The commissioner said the priority should be to tackle discrepancies in consumer contracts between countries. Traders worry new EU rules would create yet more compliance costs for business but homogenous contract rules are a way to avoid such costs, Kuneva said.
She will be seeking implementation of the current Services Directive before the end of 2009, which should prevent traders from discriminating against shoppers on national grounds.
Predominantly online retailers discriminate against shoppers from Belgium, Bulgaria, Latvia, Malta and Romania, according to the report.
Retailers face compliance maze
On the other side of the spectrum, retailers have to wade through a maze of compliance procedures and negotiate business contracts to carry out cross-border transactions online.
Retailers still find their sales inhibited by suppliers trying to maintain higher prices for their products by limiting sales to one group or country.

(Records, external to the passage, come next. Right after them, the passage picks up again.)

Lemma newest_exists (m : list Asynquery) : m ≠ [] → ∃ r, r ∈ m ∧ ∀ r', r' ∈ m → aq_CreatedAt r' <= aq_CreatedAt r.
Proof.
  induction m as [|a m IH]; [done|]. intros _. destruct m as [|b m].
  { exists a. split; [by apply list_elem_of_singleton|]. by intros r' ->%list_elem_of_singleton. }
  destruct IH as (r & Hr & Hmax); [done|].
  destruct (decide (aq_CreatedAt r <= aq_CreatedAt a)).
  - exists a. split; [by left|]. intros r' [->|H']%elem_of_cons; [lia|]. specialize (Hmax r' H'). lia.
  - exists r. split; [by right|]. intros r' [->|H']%elem_of_cons; [lia|auto].
Qed.

Lemma newest_None n p rs : newest env n p rs = None → ∀ r, r ∈ rs → p r = false.
Proof.
  intros E r Hin. apply not_true_iff_false. intros Hp. unfold newest in E.
  set (m := List.filter p rs) in E. destruct (newest_exists m) as (t & Ht & Hmax).
  { intros Hm. assert (r ∈ m) as Hrm by (apply list_elem_of_In, filter_In; by rewrite <-list_elem_of_In).
    rewrite Hm in Hrm. by apply not_elem_of_nil in Hrm. }
  set (top := List.filter _ m) in E.
  assert (t ∈ top) as Htop.
  { apply list_elem_of_In, filter_In. rewrite <-list_elem_of_In. split; [done|].
    apply forallb_forall. intros x Hx%list_elem_of_In. apply Z.leb_le. auto. }
  apply lookup_ge_None in E. destruct top; [by apply not_elem_of_nil in Htop|].
  pose proof (Nat.mod_upper_bound (env_choice env n) (length (a :: top))). simpl in *. lia.
Qed.

Lemma newest_unique n p rs r :
  r ∈ rs → p r = true → (∀ r', r' ∈ rs → p r' = true → r' = r) → newest env n p rs = Some r.
Proof.
  intros Hin Hp Hu. destruct (newest env n p rs) as [r'|] eqn:E.
  - apply newest_Some in E as (? & ? & _). by rewrite (Hu r').
  - by rewrite (newest_None _ _ _ E r) in Hp.
Qed.

Lemma selectOne_unique p s r :
  r ∈ db_rows s → p r = true → (∀ r', r' ∈ db_rows s → p r' = true → r' = r) →
  selectOne env p s = (ROk r, ticked s).
Proof.
  intros. destruct s. apply (aq_statement_ok _ (mkDB _ _ _ _)). simpl in *. by rewrite (newest_unique _ _ _ r).
Qed.

Definition only_row (p : Asynquery → bool) (r : Asynquery) (rs : list Asynquery) : Prop :=
  r ∈ rs ∧ p r = true ∧ ∀ r', r' ∈ rs → p r' = true → r' = r.

Lemma only_row_update uid up r f rs :
  only_row (of_upload up uid) r rs →
  (∀ q, aq_UploadID (f q) = aq_UploadID q) → (∀ q, aq_UserID (f q) = aq_UserID q) →
  only_row (of_upload up uid) (f r) (update_where (aq_ID r) f rs).
Proof.
  intros (Hin & Hp & Hu) Hup Huid.
  assert (∀ q, of_upload up uid (f q) = of_upload up uid q) as Hf by (intros; unfold of_upload; by rewrite Hup, Huid).
  split_and!.
  - pose proof (update_intro (aq_ID r) f _ _ Hin) as Hx. by rewrite String.eqb_refl in Hx.
  - by rewrite Hf.
  - intros r' (r0 & Hr0 & [[Heq ->]|[Hne ->]])%update_inv Hm.
    + rewrite Hf in Hm. by rewrite (Hu r0).
    + by rewrite (Hu r0) in Hne.
Qed.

An EU law on vertical restraint – whereby a supplier can limit a trader from selling to one specific group of consumers – has yielded some results, but the abuse of these rules limits traders to sell to a wider net of consumers, according to eBay.
"This practice compartmentalises the EU back into 27 member states," Stefan Krawczyk, eBay's director of government relations in Brussels told EurActiv, urging the EU to implement the report's recommendations as soon as possible.
Filing VAT invoices and complying to different tax rules of different countries was also flagged as a reason traders either did not have more online sales or were reluctant to boost cross-border trade.
Currently online traders register for VAT in each country where their sales exceed a certain threshold, with the added burden that the thresholds and tax rates vary between countries. To that end, Kuneva proposed an EU-wide threshold of 150,000 euros.